ShaoLin includes six martial arts for the player to choose from: Shaolin, Jeet Kune Do, T'ai Chi Chuan, Eight Extremities Fist, Hung Gar, and Drunken Boxing.

===Story mode===
In story mode, players begin by selecting a martial art, gender, and character name; the default character name is Jun.. Players then control a martial artist who travels through different regions, interacts with non-player characters, and engages in combat encounters that advance progression.

The mode includes character development systems in which performance is influenced by factors such as food and sleep, as well as progression in mastering the selected martial art.

More than 50 enemies appear in story mode; defeated opponents can be unlocked for use in versus mode.

===Versus mode===
The game includes a versus mode with multiple match configurations. Available formats include matches against the computer and two-, four-, and eight-player matches.

Four-player and eight-player matches require the use of PlayStation Multitap accessories, with eight-player matches requiring two Multitaps.

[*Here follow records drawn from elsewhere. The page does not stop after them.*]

(* ===== verification/Prelude.v ===== *)
(** * rampart: a verification development

    rampart watches the dependencies of an organisation's components for
    compromised packages. Its engine (src/engine, Go) keeps a catalogue of
    components, the SBOMs parsed from their lockfiles, the indicators of
    compromise (IoCs) published against packages, and the incidents opened
    where an IoC meets an SBOM; it serves them over a REST API, announces
    what happens on an in-process event bus, and stores everything behind a
    [Storage] interface. This library models that engine as executable
    functions and proves what makes it correct.

    ** The parts and the files that model them

    - Prelude.v (this file): the Go runtime as the code relies on it. Errors
      with wrapping and [errors.Is], results, 64-bit wrap-around, times
      as nanoseconds with 0 for the zero time, and [GoRuntime]: the order in
      which a map is ranged over and the permutation an unstable sort
      chooses, both arbitrary, handed in per call.
    - GoStrings.v: package strings and net/url as far as used. ASCII case
      mapping is computed, the rest of Unicode is the class [UnicodeCase].
    - Domain.v: src/engine/internal/domain. Records and constants with the
      code's names, [ParseComponentRef], [CanonicalPURL], the validators,
      the incident state machine ([CanTransitionTo], [Transition]), the
      domain events.
    - Matcher.v: internal/matcher. [Evaluate] of an IoC on an SBOM, over the
      class [Semver] that stands for the third-party semver package.
    - Bus.v: internal/events. Buffered channels, [Subscribe], cancel
      functions, [Publish] with its eviction of slow consumers; [bus_step]
      interleaves them.
    - Storage.v: internal/storage. The class [Storage] has the interface's
      28 methods; [StorageLaws] is the contract: an abstract [View] of the
      stored records, an invariant, and for each method what it returns and
      how it changes the view, up to what the backend keeps of a value (the
      class [Keeping]).
    - MemoryStore.v: internal/storage/memory. The maps and methods of the
      in-memory store and the instance of the contract.
    - Wire.v: the records of api/gen/api.gen.go and the conversions of the
      handlers (toGen..., fromGen...).
    - Engine.v: the monad the handlers run in: a [World] of store, published
      events and a counter of effects; the environment [Env] supplies, per
      effect, the clock, the storage outcome, map orders and ULIDs. [wp] is
      the weakest precondition the proofs compute with.
    - Matching.v: internal/api/matching.go. Which components an IoC affects,
      and the deduplicating opening of incidents.
    - IocForward.v: internal/iocforward. The same for the anomaly path.
    - Handlers.v: internal/api/handlers_*.go, the handlers of server.go and
      engine/ingestion. From a decoded request to a response.
    - EngineInvariant.v: all requests as one type, their service in sequence,
      and the invariants of the whole engine.
    - HandlerSpecs.v: what single endpoints do.
    - Samples.v: concrete environment, store and records for the witnesses.
    - GoText.v: runes, white space, searching from the right and the line
      scanner; Json.v: [json.Unmarshal], a byte-wise scanner with the
      package's nesting limit and the storing of values in structs and maps;
      JsonEncode.v, JsonIndent.v: [json.Marshal] and the indenting encoder,
      with their round trips through the scanner; JsonShape.v: what it means
      for a document to describe a value, whatever the order of its members; GoTime.v: RFC 3339 times;
      GoParse.v: [fmt.Sscanf] of an integer and [time.ParseDuration];
      GoFlag.v: the flag package and file paths; GoURL.v, GoMux.v: URLs,
      clean paths and [http.ServeMux]; GoJson.v: the decoding of the types
      the API and the database columns use.
    - Sbom.v, SbomNpm.v, SbomCargo.v, SbomGomod.v, SbomPypi.v, SbomMaven.v:
      the lockfile parsers of src/engine/sbom, one file each, and what they
      share. The npm parser is the one the HTTP server uses; it discharges
      the parser law of EngineInvariant.v.
    - Detector.v, MaintainerDrift.v, OidcRegression.v, VersionJump.v: the
      anomaly detectors of src/engine/anomaly; Orchestrator.v: the tick that
      runs them, saves what they find and submits it through IocForward.
    - System.v: requests and ticks interleaved; the invariants of the whole.
    - PgColumns.v, PgDecode.v, Postgres.v: internal/storage/postgres. Every
      method of the backend over the tables of the seven migrations, each
      statement written out from its SQL text; it may be executed, fail, be
      refused, or lose its answer. PgLogic.v has the rules for statements,
      PgView.v the tables as a [View] and their invariant, PgReads.v,
      PgFilter.v and PgWrites.v the methods, PostgresLaws.v the instance of
      the contract, PgSamples.v a concrete database.
    - StoreScripts.v, PgRefinement.v, Backends.v: scripts of writes, on any
      backend, on Postgres and on both; PgBehaviours.v, PgPublishers.v: what
      Postgres does otherwise; PostgresEngine.v: the engine on Postgres;
      PgPool.v: concurrent listings and the connection pool.
    - Conformance.v: internal/storage/storagetest, the suite of contract
      tests.
    - ApiBodies.v, Router.v, HttpApi.v: the request bodies of api.gen.go, its
      routes and wrappers, and [Server.Handler] as a whole; ApiJson.v,
      ApiAnswers.v: what [writeJSON] writes and what a client reads;
      StreamEvents.v: the event union of api.gen.go.
    - ApiTypes.v: the handlers' responses against schemas/openapi.yaml.
    - Stream.v: internal/api/sse.go, events as frames on a connection that
      may break; SlackNotifier.v: src/integrations/slack-notifier, the reader
      at the other end, and the messages it posts.
    - Auth.v: internal/api/middleware and handlers_auth.go. The middlewares
      as functions on handlers, token issuance, and the class [JWT].
    - Native.v: internal/ingestion/native, the client of the parser sidecar,
      and the sidecar's half of the protocol (src/native, Rust).
    - Httpx.v, NpmIngestor.v, GithubIngestor.v, Scheduler.v: src/engine/
      publisher. The retrying HTTP client as a trace of requests and pauses,
      the two ingestors, the class [IngestorLaws] they satisfy, and the
      scheduler, which is proved against that class and [StorageLaws].
    - Monitoring.v: requests, refresh ticks and anomaly ticks together.
    - Config.v: internal/config. The environment as a map.
    - Cli.v: src/cli. The scan command and its three formats.
    - App.v: internal/app. What the process builds from its environment, the
      parse-sbom command, and what [Run] starts and stops; Precommit.v: the
      pre-commit hook.
    - Lockfiles.v, LockfileFixture.v, LoadCorpus.v: the two generators of
      synthetic data, cmd/gen-lockfile-fixture and src/test/load.

    A handler calls Matching, which calls Matcher and Storage and publishes
    events; Handlers and Matching are written and proved against the class
    [Storage] with its laws, and MemoryStore.v and PostgresLaws.v discharge
    them. A request passes Auth, Router and ApiBodies before its handler
    (HttpApi.v), and its answer leaves through ApiJson.

    ** What the theorems show

    - Whole engine: whatever requests are served and whenever the
      orchestrator ticks, in whatever order, no affected component is left
      without an incident, and no IoC and component have two actionable
      incidents.
    - Matching: opening incidents is exact and idempotent; the indexed lookup
      finds what a scan of every SBOM would find; both forward matchers
      agree; the matcher is sound and complete for its predicate and degrades
      to no match on what it cannot interpret.
    - State machine: [Transition] refines the documented lifecycle, less the
      dismissal of an incident under remediation, which it refuses;
      lifecycles are finite, terminal states absorb.
    - Storage: the in-memory store refines the abstract view along every
      sequence of writes; listings do not depend on map order.
    - Bus: in-order gap-free delivery, no panics, eviction of exactly the
      full subscribers, for every interleaving.
    - Endpoints: transition, remediation, blast radius and incident listing
      return and store what they should; queries are pure; a rejected request
      leaves no trace.
    - Wire: conversions lose nothing, except the anomaly body of an IoC.
    - Postgres: every method satisfies its law of the contract, so the
      theorems about the engine hold on it; histories of all nine writes,
      failing calls included, have the effects of their writes, but for a
      remediation that reuses an id and a profile written by half; both
      backends answer alike after scripts of values that Postgres keeps,
      which leave out those two; publisher profiles are read back; a listing
      deadlocks exactly when every connection of the pool waits.
    - HTTP: a request that reaches an operation had a token or asked for an
      exempt path; a request built for an operation from plain path
      segments is routed to it, its parameters unescaped; every answer that
      marshals is read back by a strict client, but for the listing of SBOMs,
      an object where the API description has an array; stream payloads are
      the generated types' JSON to the byte; the in-memory store passes the
      conformance suite.
    - Generators: the API and the npm parser take what they write, package by
      package, but for the anomaly IoCs of the load test.
    - Detectors: each reports exactly its pattern, with the right evidence
      and confidence.
    - Parsers: the npm and go.sum parsers list exactly the packages of the
      lockfile; a Gradle lockfile survives printing and parsing; the name
      normalisation of the Python parser computes PEP 503; without duplicate
      copies the npm result does not depend on map order.
    - Types: whatever storage does, a response has a status of its operation,
      the body its description gives on success (that listing apart) and an
      error with a code otherwise.
    - Stream and notifier: over connections that break at any byte, the
      notifier reads a prefix of the events sent, in order and intact, and
      posts exactly the opened incidents among them, as long as ids are
      single lines.
    - Access: the environment alone decides who reaches a handler, through
      configuration, wiring and both middlewares; CORS lets in exactly the
      configured origins; token lifetimes are bounded.
    - Sidecar: no answer makes the client panic, requests arrive as meant,
      and parsing through the sidecar is the sidecar's parser; parse-sbom
      prints the same with either backend.
    - Publishers: the HTTP client is bounded in requests and pauses, and its
      result is a function of the exchanges; the ingestors ask for exactly
      the package named and are faithful to the registry's document, whatever
      its layout; the scheduler refreshes every package that is due and can
      be fetched, within the number of ticks the batch size allows.
    - Configuration and command line: no environment yields an unusable
      number; what scan prints as JSON reads back as what was parsed.
    - The remaining theorems pin down behaviour that differs from what the
      code or its documentation intends: dismissal of an incident under
      remediation, IoCs without an ecosystem, two read-modify-write races,
      the order of duplicate npm packages, spaced extras in requirements,
      anomalies of one tick sharing an IoC, packages beyond the batch,
      publisher monitoring that never starts and can be starved, a token
      endpoint open to all, scopes that restrict nothing, ids that forge
      stream events, two durations that overflow.

    ** Parameters, bounds and fuel

    Code outside the repository is a class whose laws are hypotheses of the
    theorems that need them: the semver package, the TOML and XML decoders,
    RSA keys and Unicode case mapping (no laws), ULID generation (injective
    in the effect counter), the JWT package ([JWTLaws]), serde_json in the
    sidecar (writes the object of the fields), the binding of parameters
    ([ParamRuntimeLaws]), the random generators ([Rand]: a draw is in its
    range); of Postgres the jsonb type ([JsonbLaws]), the text of floats
    ([FloatText]), a collation (an order) and what the server refuses
    ([Refusals]). A witness instantiates each.
    "Storage answers" is the hypothesis that no call returns an error,
    [answered]; theorems without it hold under any failures.

    Loops range over lists and recurse structurally, or over the number of
    attempts the client allows; the JSON scanner consumes one byte per step.
    The duration parser of GoParse.v takes the length of its text as fuel,
    which is proved to be enough. Loops that wait (the two tickers, the stream, the
    notifier's reconnecting) take what happens to them as a list. Lengths and
    counters that the code keeps as int are unbounded here, except where
    overflow can occur: the bus's subscription counter, the version-jump
    detector, durations computed from numbers of seconds, the 32-bit
    lengths of the sidecar protocol, and the INT columns.

    Go's mutable maps and slices are values here: the store copies records in
    and out. One request or tick runs at a time in System.v; the
    interleavings inside a handler that do harm are the subject of two
    theorems of HandlerSpecs.v, and those of the bus of all of Bus.v.

    ** Not modelled

    The demonstration programs (cmd/sse-demo, the mock registry of
    src/integrations): the first prints a stream that Stream.v models, the
    second serves embedded files. Of the application: opening the listener,
    logging, the two-second wait of a stop. Of the database: concurrent
    statements, other than those of PgPool.v. Of api.gen.go: the error types
    no operation uses and the embedded description. Not
    under src/, so parameters: the TOML and XML decoders behind the cargo,
    Python and Maven parsers, the rate limiter, the JWT package, the binding
    of parameters, the merging of JSON texts, Postgres and pgx; so are
    the parsers of the sidecar, which are Rust: only its protocol is modelled. What is left is
    the interleaving of requests inside the handlers: System.v serves them
    one at a time. *)

From Stdlib Require Export Ascii.
From stdpp Require Export base tactics list gmap strings sorting pretty.
From stdpp Require Import options.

Versus matches include multiple rule sets: Battle Royal (free-for-all), Team Battle (team-based), and Battle of the Schools (style-based matches).

==Development==
ShaoLin was developed by Polygon Magic for the PlayStation using an original game engine designed to support real-time multiplayer combat.

The development team stated that the game was influenced by Hong Kong action cinema, with the intention of recreating a cinematic martial arts experience in interactive form. The game's environments are fully 3D and depict a fictionalized version of early 19th-century China.

Character designs were created with contributions from anime artist Hirotoshi Sano.

A North American release was planned but was cancelled in April 2001.

==Reception==
David Mohr of M! Games found the fighting dull and basic, role-playing elements poorly fleshed out, and level-ups distributed arbitrarily.

The French magazine Consoles + criticized the game for its choppy animation and flawed gameplay, although it noted positive aspects such as multiplayer battles and the inclusion of multiple martial arts, giving the game a score of 20/100.